34 (Clément, 1998a, 1998b ; Hunn, 2007), de même que les œuvres des grands fondateurs (Harshberger, 1896a, 1896b ; Haudricourt, 1956, 1962, 1964 ; Haudricourt et Hédin, 1943), ont été consultées afin de dresser l’histoire et les modalités de l’ethnobotanique. Les recherches menées par les anthropologues du Laboratoire d’anthropologie sociale (Descola, 2004, 2005, 2006, 2011 ; Brunois, 2002, 2005, 2007) ont également permis d’appréhender les autres approches et catégories d’analyse de l’anthropologie des rapports flore-société. Pour caractériser la spécificité de l’ethnobotanique produite à Salagon, la lecture des actes du séminaire annuel organisé par l’institution (Lieutaghi et Musset, 2003, 2004, 2006, 2008, 2010, 2011, 2013, 2014, 2015a, 2015b) et des travaux publiés par les ethnobotanistes fondateurs (Lieutaghi, 1983a, 2003, 2008 ; Musset, 1999, 2003, 2008, 2012 ; Musset et Dore, 2006) a été étayée par l’analyse de publications relatives aux caractéristiques d’un lieu de savoir et d’une école de pensée (Bert, 2015 ; Jacob, 2007, 2014).

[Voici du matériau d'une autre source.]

(* ===== verification/RpcProps.v ===== *)
(** * The commands of a PCM client reach the device

    Seen through the control block and the socket, an operation of PcmShm.v is
    the same function on the PCM that the server opened: same result, same effect
    on the device, and the connection is ready for the next command. *)

From S2P Require Import Prelude Posix Pcm DirectData DirectIpc DirectConf ShmCtrl PcmShm ControlShm Waiters AserverData Aserver RpcWorld RpcSim RpcRules.

Section Remote.
Context {D UP UC : Type} `{!PcmTypes} `{!CtlTypes} `{!Union pcm_member UP} `{!Union ctl_member UC}
  `{!AserverH} `{!Behind D} `{!PcmParams}.
Context (cl : Z).

Abbreviation wire := (wire D UP UC).
Abbreviation server := (server_state wire).
Abbreviation client := (pcm_shm_state server).
Abbreviation block := (snd_pcm_shm_ctrl_t UP).

#[local] Instance client_env : ShmEnv server := server_env cl.

(** ** The operations *)

Inductive remote : Type -> Type :=
  | R_hw_free : remote Z
  | R_state : remote Z
  | R_hwsync : remote Z
  | R_avail_update : remote Z
  | R_prepare : remote Z
  | R_reset : remote Z
  | R_start : remote Z
  | R_drop : remote Z
  | R_resume : remote Z
  | R_pause (enable : Z) : remote Z
  | R_rewind (frames : Z) : remote Z
  | R_forward (frames : Z) : remote Z
  | R_mmap_commit (offset size : Z) : remote Z
  | R_info (x : snd_pcm_info_t) : remote (Z * snd_pcm_info_t)
  | R_status (x : snd_pcm_status_t) : remote (Z * snd_pcm_status_t)
  | R_delay (x : Z) : remote (Z * Z)
  | R_hw_refine (x : hw_params_t) : remote (Z * hw_params_t)
  | R_hw_params (x : hw_params_t) : remote (Z * hw_params_t)
  | R_sw_params (x : sw_params_t) : remote (Z * sw_params_t).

Pour les paysans-herboristes, l’ethnobotanique constitue tout à la fois une approche scientifique et une ressource politique qui s’articule avec leur profession. Plusieurs schèmes empruntés à l’histoire et à la sociologie des sciences (Haraway, 2007 ; Harding, 1996 ; Pestre, 2003) ont permis de conceptualiser les dynamiques et les tensions qui modélisent la façon dont les producteurs utilisent les savoirs ethnobotaniques. La reconnaissance patrimoniale des savoirs ethnobotaniques contribue à leur mobilisation au service de l’autonomie thérapeutique. Plusieurs travaux consacrés aux caractéristiques du processus de patrimonialisation ont été utilisés pour appréhender les différentes dynamiques engagées par les producteurs (Cormier-Salem et Roussel, 2002 ; Micoud, 2005 ; Rautenberg, 2003) et les enjeux nouveaux créés par la constitution de la catégorie du Patrimoine Culturel Immatériel (PCI) (Bortolotto, 2011 ; Bromberger, 2014 ; Fournier, 2011). Les notions de communauté épistémique (Haas, 1992), de plaidoyer épistémique (Hayden, 2003) et d’ontologie politique (Demeulenaere, 2014) ont également permis de préciser la façon dont les herboristes paysans mobilisent l’ethnobotanique comme un projet politique.